Because it's been said a number of times, whether here or IRL, that if the girl isn't initiating communication, etc., that she's likely not interested in you. So it's rather easy to come to the conclusion that if she's not doing the initiating, it's a subtle form of rejection.

 
Old 01-15-2015, 01:43 PM
 
14,078 posts, read 16,645,055 times
Reputation: 17655
Quote:
Originally Posted by Lafleur View Post
Did you even read through the 33 pages of this thread? I believe that I've been very polite and receptive towards you people and your advice. Are there some disagreements on some of the points? Yes, of course. That's typically what happens when people from all over the world get together to discuss topics. Yet, the point remains that I've been very polite and receptive towards you all. On the other hand, I've been ganged up on and lashed out at by a number of you. I've been called a "loser", I've been told that I sound autistic, I've been told I need therapy/social coaching, I've been called a d-bag, a dummy, etc. Some of you people are the most vindictive, condescending, rudest, catty people I have ever dealt with in my entire life. Who really needs the counselling here?

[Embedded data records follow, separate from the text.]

(** [Recover], all clock readings at the instant [t]; [snap] is the installed
    checkpoint, [records] what [ReadAll] returned. *)
Definition Recover (t : Z) (snap : option (SnapshotHeader * gmap string WireEntry))
    (records : res string (list WALRecord)) (s : rstate) : res string rstate :=
  let? p :=
    match snap with
    | None => Ok (0, [], fst s)
    | Some sn =>
        match LoadWithHeader t t sn (fst s) with
        | Ok (hdr, kv) => Ok (hdr_Sequence hdr, hdr_VectorSeals hdr, kv)
        | Err e => Err ("recovery: load checkpoint: " ++ e)%string
        | Panic => Panic
        end
    end in
  let '(checkpointSequence, seals, kv) := p in
  let? records :=
    match records with
    | Err e => Err ("recovery: read wal: " ++ e)%string
    | r => r
    end in
  let swapped := swappedAfter checkpointSequence records in
  let seals := List.filter (fun seal => negb (bool_decide (seal_Key seal ∈ swapped))) seals in
  let? s :=
    match snd s with
    | None => Ok (kv, None)
    | Some v =>
        match ReopenPersisted (kv, v) with
        | Ok st =>
            match VerifySeals seals st with
            | Ok _ => Ok (fst st, Some (snd st))
            | Err e => Err ("recovery: vector seal mismatch: " ++ e)%string
            | Panic => Panic
            end
        | Err e => Err ("recovery: reopen vector indexes: " ++ e)%string
        | Panic => Panic
        end
    end in
  replay t checkpointSequence records s.

End Recovery.

(** ** When a recovered store stands for a live one

    At the instant [t] of a recovery, a key whose deadline has passed counts as
    absent. Two entries agree when both are strings with the same bytes (nil and
    empty are not told apart, see [reread]) and their deadlines are both absent
    or less than a second apart: an EXPIRE is replayed in whole seconds. *)
Definition slive (t : Z) (o : option Entry) : option Entry :=
  match o with
  | Some e => if (ExpiresAt e >? 0) && (ExpiresAt e <=? t) then None else Some e
  | None => None
  end.

Definition string_is (e : Entry) (b : list byte) (exp : Z) : Prop :=
  EType e = TypeString ∧ (∃ v, Value e = VBytes v ∧ contents v = b) ∧ ExpiresAt e = exp.

Definition entry_sim (e e' : Entry) : Prop :=
  ∃ b exp exp', string_is e b exp ∧ string_is e' b exp' ∧ 0 ≤ exp ≤ MaxInt64 ∧ 0 ≤ exp' ≤ MaxInt64 ∧
    (exp = 0 ↔ exp' = 0) ∧ Z.abs (exp - exp') < second.

Definition opt_sim (t : Z) (o o' : option Entry) : Prop :=
  match slive t o, slive t o' with
  | None, None => True
  | Some e, Some e' => entry_sim e e'
  | _, _ => False
  end.

Definition sim (t : Z) (m m' : gmap string Entry) : Prop := ∀ k, opt_sim t (m !! k) (m' !! k).

(** An instant at which a deadline a second away does not overflow. *)
Definition clock_ok (t : Z) : Prop := 0 ≤ t ≤ MaxInt64 - second.

Lemma slive_dead t e : 0 < ExpiresAt e ≤ t → slive t (Some e) = None.
Proof.
  intros Hx. cbn. rewrite Z.gtb_ltb, (proj2 (Z.ltb_lt _ _)), (proj2 (Z.leb_le _ _)) by lia. done.
Qed.

Lemma slive_alive t e : ¬ (0 < ExpiresAt e ≤ t) → slive t (Some e) = Some e.
Proof.
  intros Hx. cbn. destruct (_ && _) eqn:E; [|done]. bool_to_prop. lia.
Qed.

Lemma entry_sim_exact e e' b exp :
  string_is e b exp → string_is e' b exp → 0 ≤ exp ≤ MaxInt64 → entry_sim e e'.
Proof. intros H1 H2 Hx. exists b, exp, exp. rewrite Z.sub_diag. conjs; try done; tauto. Qed.
Lemma VCompact_ok n env st F G key :
  store_ok n st F G → 0 ≤ n ≤ 2 ^ 62 → key ∈ K → e_open env (name key) = true →
  ∃ r st', VCompact level pool name env key st = (r, st') ∧
    match r with
    | Ok c => same_config (snd st) (snd st') ∧ 0 ≤ c ∧ store_ok n st' F G
    | Err _ => e_flush env && e_meta env && e_hnsw env = false
    | Panic => False
    end.
Proof.
  intros Hs Hn Hk Hop. unfold VCompact. destruct (getReadOnly_ok n env st F G key Hs ltac:(lia) Hk Hop) as (r & st1 & -> & Hs1 & Hc & Hr).
  destruct r as [h|].
  - destruct Hr as [o Ho]. destruct (opened_ok _ _ _ _ _ _ _ Hs1 Ho) as (_ & k & HF & [O1 O2 O3 (D1 & D2 & D3) O5]).
    pose proof (compact_spec level pool (e_flush env) (e_meta env) (e_hnsw env) (ob_index o) level_ok pool_ok O2 ltac:(lia)) as Hspec.
    destruct (compact level pool (e_flush env) (e_meta env) (e_hnsw env) (ob_index o)) as [r ix] eqn:Ed. destruct Hspec as (H1 & H2 & H3 & H4).
    destruct r as [c|e|]; [| |done].
    + destruct H4 as (H4 & -> & H6 & _).
      assert (Hlen : ix_count ix ≤ ix_count (ob_index o)).
      { rewrite H6, (to_count _ (io_tables _ _ O2)). unfold zlen. pose proof (length_live_rows (ob_index o)). lia. }
      destruct (on_index_ok n n st1 F G key h o (Ok 0) (compact level pool (e_flush env) (e_meta env) (e_hnsw env)) _ ix k Hs1 ltac:(lia) Ho Ed H4 ltac:(lia))
        as (st' & E & Hs' & _ & Hc').
      { split; [by rewrite H2|]. split; [by rewrite H3|]. intros x. by rewrite H1. }
      eexists _, st'. split; [exact E|]. split; [by eapply same_config_trans|]. split; [lia|].
      eapply store_ok_eq; [|done|exact Hs']. intros x. rewrite <- HF. symmetry. apply upd_same.
    + pose proof Ho as (e0 & _ & _ & _ & _ & Hobj). destruct st1 as [kv vs]. cbn [snd] in Hobj.
      exists (Err e), (kv, write_obj h (with_index ix o) vs). split; [|apply H4]. unfold on_obj. rewrite Hobj. unfold on_index. by rewrite Ed.
  - destruct Hr as (-> & Hcl & HF). exists (Ok 0), st. by conjs.
Qed.
Lemma InsertShadowVector_ok n env st F G key id vec :
  store_ok n st F G → 0 ≤ n < 2 ^ 62 → key ∈ K → e_open env (name key) = true → e_meta env = true →
  ∃ r st', InsertShadowVector level pool name env key id vec st = (r, st') ∧ same_config (snd st) (snd st') ∧
    match r with
    | Ok _ => ∃ s, G key = Some s ∧ zlen vec = v_dim s ∧ store_ok (n + 1) st' F (upd key (Some (vput [(id, vec)] s)) G)
    | Err _ => store_ok (n + 1) st' F G
    | Panic => False
    end.
Proof.
  intros Hs Hn Hk Hop Hm. unfold InsertShadowVector.
  destruct (getReadOnly_ok level pool name K level_ok pool_ok name_inj n env st F G key Hs ltac:(lia) Hk Hop) as (r & st1 & -> & Hs1 & Hc & Hr).
  assert (Hmono : ∀ st2, store_ok n st2 F G → store_ok (n + 1) st2 F G) by (intros st2; apply store_ok_mono; lia).
  destruct r as [h|]; [|destruct Hr as (-> & _); eexists _, st; split; [done|]; split; [done|by apply Hmono]].
  destruct Hr as [o Ho]. destruct (opened_ok _ _ _ _ _ _ _ _ _ _ _ Hs1 Ho) as (_ & k & HF & [O1 O2 O3 O4 O5]).
  rewrite (on_obj_opened st1 key h o) by done. unfold insertShadowVector. destruct (G key) as [s|] eqn:EG.
  - destruct O5 as (ix & -> & Hmig & Hpath & Hsd & Hse & Hso). rewrite Hmig. cbn [negb].
    destruct (validateVector id vec) as [[]|e|] eqn:Ev; cbn [fst snd].
    + pose proof (insertShadow_ok n s env id vec ix Hso ltac:(lia) Hm) as Hspec. destruct (insertShadow level pool env id vec ix) as [r ix'].
      destruct r as [[]|e|]; cbn [fst snd]; [| |done].
      * destruct Hspec as [Hv Hso']. apply (store_ok_mono _ _ _ _ _ (n + 1)) in Hs1; [|lia].
        destruct (write_obj_ok level pool name K name_inj name_shadow (n + 1) st1 F G key h o
          (with_shadow (Some ix') (ob_shadowPath o) true (ob_shadowDim o) (ob_shadowEncoding o) o) k (Some (vput [(id, vec)] s)) Hs1 Ho) as [H1 _].
        { split; try done; [cbn; lia|]. exists ix'. by conjs. }
        eexists _, _. split; [done|]. split; [by eapply same_config_trans|]. exists s. conjs; try done.
        eapply store_ok_eq; [|done|exact H1]. intros x. rewrite <- HF. symmetry. apply upd_same.
      * destruct Hspec as [Hso' _].
        destruct (write_obj_ok level pool name K name_inj name_shadow n st1 F G key h o
          (with_shadow (Some ix') (ob_shadowPath o) true (ob_shadowDim o) (ob_shadowEncoding o) o) k (Some s) Hs1 Ho) as [H1 _].
        { split; try done. exists ix'. by conjs. }
        eexists _, _. split; [done|]. split; [by eapply same_config_trans|]. apply Hmono.
        eapply store_ok_eq; [| |exact H1]; intros x; [rewrite <- HF|rewrite <- EG]; symmetry; apply upd_same.
    + eexists _, _. split; [done|]. split; [done|]. destruct st1. by apply Hmono.
    + exfalso. revert Ev. unfold validateVector. by repeat case_match.
  - destruct O5 as [-> _]. eexists _, _. split; [done|]. split; [done|]. destruct st1. by apply Hmono.
Qed.

(** The three promotions move all the files of the shadow. *)
Lemma promote_files live shadow vs :
  live ≠ shadow → files live (promote_hnsw live shadow (promote_meta live shadow (promote_rows live shadow vs))) = files shadow vs.
Proof.
  intros Hne. unfold promote_hnsw, promote_meta, promote_rows, files. cbn.
  repeat (rewrite lookup_insert_eq || rewrite lookup_insert_ne by done). cbn.
  by destruct (vs_disk vs !! shadow) as [[]|].
Qed.

Lemma promote_other live shadow vs p :
  p ≠ live → p ≠ shadow →
  vs_disk (promote_hnsw live shadow (promote_meta live shadow (promote_rows live shadow vs))) !! p = vs_disk vs !! p.
Proof. intros H1 H2. unfold promote_hnsw, promote_meta, promote_rows. cbn. by rewrite !lookup_insert_ne by done. Qed.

And all because of what? Did any of you even read/comprehend the OP? Because what I told you (or vented to you) is that I'm failing at building a relationship, frustrated as hell with it, and feel like throwing in the towel (because it's not pleasant feeling constant rejection). This has nothing to do with any of you, and yet you're taking it so personal. Do you honestly think I'm the only frickin' person who's dealt with this problem? Are we all autistic losers that need therapy and professional counselling? YEESH!

I have learned some valuable things from this forum's posters. But the one thing that really resonates here is how nasty and hostile human beings can be when they don't agree on something. So yeah. Tell it like it is. Get your cheap rep points from your cronies. But most of all, stay classy!

I'll never post another thread again on this forum. Best of luck chastising and brutalizing your future victims who willingly open up to you about their personal issues.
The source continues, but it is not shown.